Last year, Mr. Gilbert, a 5
grade teacher at Brayton, received an SEF grant for the purchase of a Tower Garden. The Tower Garden stands 5 feet tall, holds 20 plants, and can produce all kinds of vegetables, fruits, flowers, and herbs; its small footprint fits easily into any classroom. Mr. Gilbert's students are working on their second harvest, and finding new ways to use it every day. The ultimate goal is to create enough produce to be used in the cafeteria, and to incorporate more STEM based projects such as having students create cages to grow tomatoes and other vegetables.

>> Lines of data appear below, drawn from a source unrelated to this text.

Lemma process_app_mirrors (env : Env) (cfg : app_config) (src src' : source_data)
    (l l' : option (list app_config)) :
  Forall mirrors_head (apps src) ->
  process_app env cfg src l = Return (src', l') ->
  Forall mirrors_head (apps src').
Proof.
  intros Hm H. destruct (process_app_shape _ _ _ _ _ _ H) as (kept & added & -> & HF & Hadd).
  apply Forall_app. split.
  - clear Hadd H. induction HF as [|a a' r r' Haa' _ IH]; [constructor|].
    inversion Hm; subst. constructor; [|apply IH; assumption].
    destruct Haa' as (_ & [Hd|(v & h & m & b & a1 & _ & ->)]).
    + eapply mirrors_head_release_data; eassumption.
    + unfold mirrors_head. cbn. repeat split; reflexivity.
  - destruct Hadd as [->|(x & v & m & b & -> & Hx)]; [constructor|].
    constructor; [|constructor]. unfold new_entry in Hx.
    destruct (new_entry_icon env cfg); cbn [bind] in Hx; [|discriminate].
    injection Hx as <-. unfold mirrors_head. cbn. repeat split; reflexivity.
Qed.

Lemma process_from_mirrors (env : Env) (curated : list app_config) (n i : nat)
    (src src' : source_data) (cur' : list app_config) :
  Forall mirrors_head (apps src) ->
  process_from env i n src curated = Return (src', cur') ->
  Forall mirrors_head (apps src').
Proof.
  revert i src curated. induction n as [|n IH]; intros i src curated Hm; cbn [process_from].
  - intros [= <- <-]. exact Hm.
  - destruct (nth_error curated i) as [cfg|]; [|intros [= <- <-]; exact Hm].
    destruct (process_app env cfg src (Some curated)) as [[s1 l1]|] eqn:Ep; cbn [bind];
      [|discriminate].
    cbn [fst snd]. apply IH. eapply process_app_mirrors; eassumption.
Qed.

(** X11: in every entry that a run touches, the top-level keys of the
    current version ([version], [versionDate], [versionDescription],
    [downloadURL], [size]) repeat the newest record of the history: a run
    on a catalog with that property, in particular on a catalog that does
    not exist yet, persists a catalog with that property. *)
Theorem update_repo_mirrors (env : Env) (d d1 : disk) (curated : list app_config)
    (source_name source_identifier : string) :
  config_file d = Holds (Apps curated) ->
  match load_existing_source (source_file d) source_name source_identifier with
  | Source loaded => Forall mirrors_head (apps loaded)
  | Apps _ => True
  end ->
  update_repo env d source_name source_identifier = Return d1 ->
  exists s, source_file d1 = Holds (Source s) /\ Forall mirrors_head (apps s).
Proof.
  intros Hc Hm H.
  destruct (update_repo_result _ _ _ _ _ _ Hc H) as (loaded & s & Hl & Hp & Hd).
  rewrite Hl in Hm. rewrite Hd. cbn [source_file].
  eexists. split; [reflexivity|]. cbn [apps with_apps].
  unfold prune_and_sort, sorted_asc. apply stable_sort_Forall.
  apply process_from_mirrors in Hp; [|exact Hm].
  apply Forall_forall. intros a Ha. apply filter_In in Ha.
  rewrite Forall_forall in Hp. apply Hp. apply Ha.
Qed.

Lemma update_repo_mirrors_witness :
  exists s, source_file foo_disk_1 = Holds (Source s) /\ Forall mirrors_head (apps s).
Proof.
  apply (update_repo_mirrors foo_upstream foo_disk foo_disk_1 [foo_config]
           "Foo Source" "org.foo.source").
  - reflexivity.
  - constructor.
  - vm_compute. reflexivity.
Defined.

(** ** An app that is up to date *)

Lemma with_apps_same (s : source_data) : with_apps (apps s) s = s.
Proof. destruct s. reflexivity. Qed.

(** X12: for an app that is up to date (its download URL is in the
    history of the entry it is matched with, or it has no release, no
    asset or no download), [process_app] is idempotent: a second call
    returns the catalog of the first, unchanged, and the curated list. *)
Theorem process_app_up_to_date_idempotent (env : Env) (cfg : app_config)
    (src s1 : source_data) (l l1 : option (list app_config)) :
  settled env cfg (apps src) ->
  process_app env cfg src l = Return (s1, l1) ->
  process_app env cfg s1 l = Return (s1, l).
Proof.
  intros Hs H.
  destruct (process_app_step _ _ _ _ _ _ H) as (-> & _ & _ & _ & _ & Hs1).
  rewrite (process_app_settled _ _ _ _ Hs) in H.
  rewrite (process_app_settled _ _ _ _ Hs1).
  destruct (refresh_matched env cfg (find_entry (apps src) _ _) src) as [s|] eqn:ER;
    cbn [bind] in H; [|discriminate]. injection H as ->.
  pose proof (refresh_matched_frame _ _ _ _ ER) as (_ & _ & _ & _ & Hm).
  destruct (find_entry (apps src) (github_repo cfg) (cfg_name cfg)) as [k|] eqn:Ef.
  - destruct Hm as (e & e1 & Hk & Hk1 & Happs & Hname & Hrepo & _ & _).
    assert (Er : refresh_entry env cfg e = Return e1).
    { unfold refresh_matched in ER. rewrite Hk in ER.
      destruct (refresh_entry env cfg e) as [e'|]; cbn [bind] in ER; [|discriminate].
      injection ER as <-. cbn [apps with_apps] in Hk1.
      rewrite nth_error_replace_nth, Nat.eqb_refl, Hk in Hk1. cbn in Hk1. congruence. }
    assert (Ef1 : find_entry (apps s1) (github_repo cfg) (cfg_name cfg) = Some k).
    { rewrite Happs. apply find_entry_replace; assumption. }
    rewrite Ef1. unfold refresh_matched. rewrite Hk1.
    rewrite (refresh_entry_fixpoint _ _ _ _ Er). cbn [bind].
    rewrite Happs at 1. rewrite replace_nth_twice, <- Happs, with_apps_same. reflexivity.
  - subst s1. rewrite Ef. reflexivity.
Qed.

Lemma process_app_up_to_date_idempotent_witness :
  process_app foo_upstream foo_config (foo_source [pop_permissions foo_entry]) None
  = Return (foo_source [pop_permissions foo_entry], None).
Proof.
  apply (process_app_up_to_date_idempotent foo_upstream foo_config
           (foo_source [foo_entry]) _ None None).
  - exists foo_entry. split; reflexivity.
  - vm_compute. reflexivity.
Defined.


(** ** The pruner and the sorter *)

Lemma prune_and_sort_by_key (curated : list app_config) (entries : list app_entry) (k : Z) :
  filter (fun a => (get_sort_key curated a =? k)%Z) (prune_and_sort curated entries)
  = filter (fun a => (get_sort_key curated a =? k)%Z) (filter (keep_entry curated) entries).
Proof.
  unfold prune_and_sort, sorted_asc. apply filter_stable_sort.
  intros a b Ha Hb. apply Z.eqb_eq in Ha, Hb. rewrite Ha, Hb. apply Z.ltb_irrefl.
Qed.

(** X13: what the end of a run does to the entries: the persisted list
    holds exactly the entries that the pruner keeps, it is in ascending
    order of the sort key, and the entries of one sort key are all there,
    in the order they had (the sort is stable and nothing is merged). *)
Theorem prune_and_sort_spec (curated : list app_config) (entries : list app_entry) :
  (forall a, In a (prune_and_sort curated entries)
             <-> In a entries /\ keep_entry curated a = true) /\
  Sorted Z.le (map (get_sort_key curated) (prune_and_sort curated entries)) /\
  (forall k, filter (fun a => (get_sort_key curated a =? k)%Z)
                    (prune_and_sort curated entries)
             = filter (fun a => (get_sort_key curated a =? k)%Z)
                      (filter (keep_entry curated) entries)).
Proof.
  split; [|split].
  - intros a. rewrite <- filter_In.
    pose proof (prune_and_sort_by_key curated entries (get_sort_key curated a)) as E.
    split; intros Hin.
    + assert (H : In a (filter (fun b => (get_sort_key curated b =? get_sort_key curated a)%Z)
                               (prune_and_sort curated entries)))
        by (apply filter_In; split; [exact Hin | apply Z.eqb_refl]).
      rewrite E in H. apply filter_In in H. apply H.
    + assert (H : In a (filter (fun b => (get_sort_key curated b =? get_sort_key curated a)%Z)
                               (filter (keep_entry curated) entries)))
        by (apply filter_In; split; [exact Hin | apply Z.eqb_refl]).
      rewrite <- E in H. apply filter_In in H. apply H.
  - apply sorted_asc_sorted.
  - apply prune_and_sort_by_key.
Qed.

The garden uses state-of-the-art vertical aeroponic growing system. This system recycles nutrients and water, using less than 10% of the water used by a traditional garden. NASA research also suggests that aeroponic growing takes about half the time of traditional growing. The primary learning objective is to study plants at a deeper level, as well as to learn about new technologies that are bettering our environment. It also introduces students to the joys of growing their own produce, no matter the weather.
The students each have special jobs tending to the garden and get a first-hand look at how plants grow from the seed starter - to seedling - to mature plant. With the vertical aeroponic technology, the plants will grow in less time - the first harvest was ready to eat within four weeks.
Mr. Gilbert shared that "it is important to not only introduce the students to the new innovated systems put in place in the world today, but to encourage them to try new things and eat clean."
The classroom uses the garden to measure temperature, pH levels, and measure the plant growth. The children can then use the data for production of charts, graphs, draw conclusions and make adjustments based on their findings. Then, the children actually get to sample everything they have grown in class. More importantly, it teaches them that produce can be easily grown and promotes healthy eating and the benefits to growing your own food. With each harvest, they are learning new ways to use the garden to maximize its potential to create more produce.